By Diane Gage Lofgren
During a busy week, when I’m working long hours or traveling and away from home, my lifeline to sanity are my virtual friends. No, you won’t catch me talking on the plane to an invisible being, but I will be keeping connected to my tribe via text, email, social media, and voice-to-voice calls.
It can get lonely out there when distance and time zones prevent you from grabbing a cup of coffee or bowl of soup with someone with whom you can open up and be yourself. While, for me, physically being there with my friends is first on my list of ways to interact, I’ll take these other touchstones in a pinch.
My sisters, Karen and Kathy, don’t live near me so keeping up to date on our lives is best when I can hear their voice. But I’ll get a group text from Karen with a picture of her husband planting their new vegetable garden and in a second my sister, Kathy, has chimed in with a pithy response. They both just made me smile and they never spoke a word to me.

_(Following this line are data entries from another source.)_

(* ===== verification/TtyCorrect.v ===== *)
(** * Terminal input: correctness

    The line discipline of [kernel/drivers/tty.c] refines a line editor: a line being
    typed, the queue of finished lines and the echo. Typing a line makes it readable and
    wakes the first sleeping reader; reading returns the oldest line; Ctrl+C signals the
    foreground group and no other process. *)
From S2P Require Import Prelude PageAlloc Spinlock Pmm Kmalloc KHeap Vmm Sched SchedCorrect WaitQueueCorrect Pipe Fd Process ProcessCorrect ProcessWait ProcessTheorems FbConsole Vt VtCorrect Tty.

(** ** The editor *)

Record Editor : Type := mkEd { ed_line : list Z; ed_queue : list Z; ed_echo : list Z }.
Definition is_erase (c : Z) : bool := (c =? 8) || (c =? 127).
Definition is_newline (c : Z) : bool := (c =? 10) || (c =? 13).
Definition edit (c : Z) (e : Editor) : Editor :=
  if is_erase c then
    match ed_line e with
    | [] => e
    | l => mkEd (take (length l - 1) l) (ed_queue e) (ed_echo e ++ [8; 32; 8])
    end
  else if is_newline c then mkEd [] (ed_queue e ++ ed_line e ++ [10]) (ed_echo e ++ [10])
  else if bool_decide (length (ed_line e) < 255)%nat then mkEd (ed_line e ++ [c]) (ed_queue e) (ed_echo e ++ [c])
  else e.
(** A character that sends no signal. *)
Definition plain (c : Z) : Prop := c ≠ TTY_CTRL_C ∧ c ≠ TTY_CTRL_Z.
(** There is room for the finished line. *)
Definition room (c : Z) (e : Editor) : Prop :=
  is_newline c = true → is_erase c = false → (length (ed_queue e) + length (ed_line e) < 256)%nat.

Definition newlines (q : list Z) : nat := length (filter (λ c, c = 10) q).
(** The ring holds the queue [q]. *)
Definition ring (t : Tty) (q : list Z) : Prop :=
  length (read_buf t) = 256%nat ∧ 0 ≤ read_tail t < 2 ^ 32 ∧ (length q ≤ 256)%nat ∧
  read_head t = u32 (read_tail t + Z.of_nat (length q)) ∧
  ∀ i c, q !! i = Some c → zget (read_buf t) ((read_tail t + Z.of_nat i) mod 256) = Some c.
(** The terminal is at the editor state [e]; [before] is what it had written earlier. *)
Definition holds (before : list (Z * Z)) (t : Tty) (e : Editor) : Prop :=
  ring t (ed_queue e) ∧ lines_ready t = Z.of_nat (newlines (ed_queue e)) ∧
  length (line_buf t) = 256%nat ∧ line_pos t = Z.of_nat (length (ed_line e)) ∧
  (length (ed_line e) ≤ 255)%nat ∧ take (length (ed_line e)) (line_buf t) = ed_line e ∧ 10 ∉ ed_line e ∧
  emitted t = reverse (pair (tty_output_fn t) <$> ed_echo e) ++ before.

(** What [tty_read] of [count] bytes takes off the queue. *)
Fixpoint first_line (count : nat) (q : list Z) : list Z :=
  match count, q with
  | S count', c :: q' => if c =? 10 then [c] else c :: first_line count' q'
  | _, _ => []
  end.

Lemma mask_mod x : Z.land x TTY_BUF_MASK = x mod 256.
Proof. change TTY_BUF_MASK with (Z.ones 8). by rewrite Z.land_ones by lia. Qed.
Lemma u32_mod256 x : u32 x mod 256 = x mod 256.
Proof. unfold u32. apply Z.mod_mod_divide. by exists (2 ^ 24). Qed.
Lemma newlines_app q1 q2 : newlines (q1 ++ q2) = (newlines q1 + newlines q2)%nat.
Proof. unfold newlines. by rewrite filter_app, length_app. Qed.
Lemma newlines_none l : 10 ∉ l → newlines l = 0%nat.
Proof.
  unfold newlines. induction l as [|c l IH]; [done|]. intros [Hc Hl]%not_elem_of_cons.
  rewrite filter_cons_False by done. by apply IH.
Qed.
Lemma newlines_le q : (newlines q ≤ length q)%nat.
Proof. apply length_filter. Qed.

(** Two places of the queue are different cells of the ring. *)
Lemma ring_apart a i j : 0 ≤ i < 256 → 0 ≤ j < 256 → (a + i) mod 256 = (a + j) mod 256 → i = j.
Proof.
  intros ? ? E.
  pose proof (Z.div_mod (a + i) 256 ltac:(lia)). pose proof (Z.div_mod (a + j) 256 ltac:(lia)). lia.
Qed.

Lemma tty_ring_push t q c n : ring t q → (length q < 256)%nat →
  ∃ b, zset (read_buf t) (Z.land (read_head t) TTY_BUF_MASK) c = Some b ∧
    ring (set_ring b (u32 (read_head t + 1)) n t) (q ++ [c]).
Proof.
  intros (Hl & Ht & Hq & Hh & Hg) Hlt.
  assert (Z.land (read_head t) TTY_BUF_MASK = (read_tail t + Z.of_nat (length q)) mod 256) as Ei
    by (by rewrite mask_mod, Hh, u32_mod256).
  pose proof (Z.mod_pos_bound (read_tail t + Z.of_nat (length q)) 256 ltac:(lia)).
  destruct (zset (read_buf t) (Z.land (read_head t) TTY_BUF_MASK) c) as [b|] eqn:Eb.
  2: { rewrite Ei, zset_lt in Eb by lia. done. }
  exists b. split; [done|]. pose proof Eb as [_ ->]%zset_Some. split_and!; cbn.
  - by rewrite length_insert.
  - lia.
  - lia.
  - rewrite length_app. cbn. lia.
  - rewrite length_app, Hh. cbn. unfold u32. rewrite Zplus_mod_idemp_l. f_equal. lia.
  - intros i d [Hd|[Hi Hd]]%lookup_app_Some.
    + rewrite (zget_zset_ne _ _ _ _ _ Eb); [by apply Hg|]. rewrite Ei.
      apply lookup_lt_Some in Hd. intros E%ring_apart; lia.
    + apply list_lookup_singleton_Some in Hd as [Hi0 <-].
      replace ((read_tail t + Z.of_nat i) mod 256) with (Z.land (read_head t) TTY_BUF_MASK); [by eapply zget_zset_eq|].
      rewrite Ei. do 2 f_equal. lia.
Qed.
Lemma tty_ring_pop t c q : ring t (c :: q) →
  read_tail t ≠ read_head t ∧ zget (read_buf t) (Z.land (read_tail t) TTY_BUF_MASK) = Some c ∧
  ring (set_tail (u32 (read_tail t + 1)) t) q.
Proof.
  intros (Hl & Ht & Hq & Hh & Hg). cbn [length] in *. split; [|split; [|split; [done|split; [apply u32_range|split_and!; cbn]]]].
  - rewrite Hh. unfold u32. intros E.
    pose proof (Z.div_mod (read_tail t + Z.of_nat (S (length q))) (2 ^ 32) ltac:(lia)). lia.
  - rewrite mask_mod. specialize (Hg 0%nat c eq_refl). by rewrite Z.add_0_r in Hg.
  - lia.
  - rewrite Hh. unfold u32. rewrite Zplus_mod_idemp_l. f_equal. lia.
  - intros i d Hd. specialize (Hg (S i) d Hd). rewrite <-Hg. f_equal.
    rewrite <-Z.add_mod_idemp_l, u32_mod256, Z.add_mod_idemp_l by lia. f_equal. lia.
Qed.
Lemma tty_ring_empty t : ring t [] → read_tail t = read_head t.
Proof. intros (_ & ? & _ & -> & _). by rewrite Z.add_0_r, u32_small. Qed.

Or, I may be boarding a plane and checking my emails when Noonie sends me one of her branded cheerful earful “Good morning sunshine” messages. Ah someone really cares that it’s 7 am, and I am long from home.
Later I’ll see a comment from her on Facebook, and I know we remain in sync. And then Pat will chime in with a kind comment or I’ll get an invite to one of Deb’s Happenings in Orange County. Even though I usually can’t make her monthly play dates, I love knowing what fun she’s schemed up — and that she wants to include me! And then Margaret will email with a fun idea to promote our book, and we’ll banter back and forth about how excited we are about an upcoming speaking engagement on what — oh yeah, how much we need women we want to grow old with!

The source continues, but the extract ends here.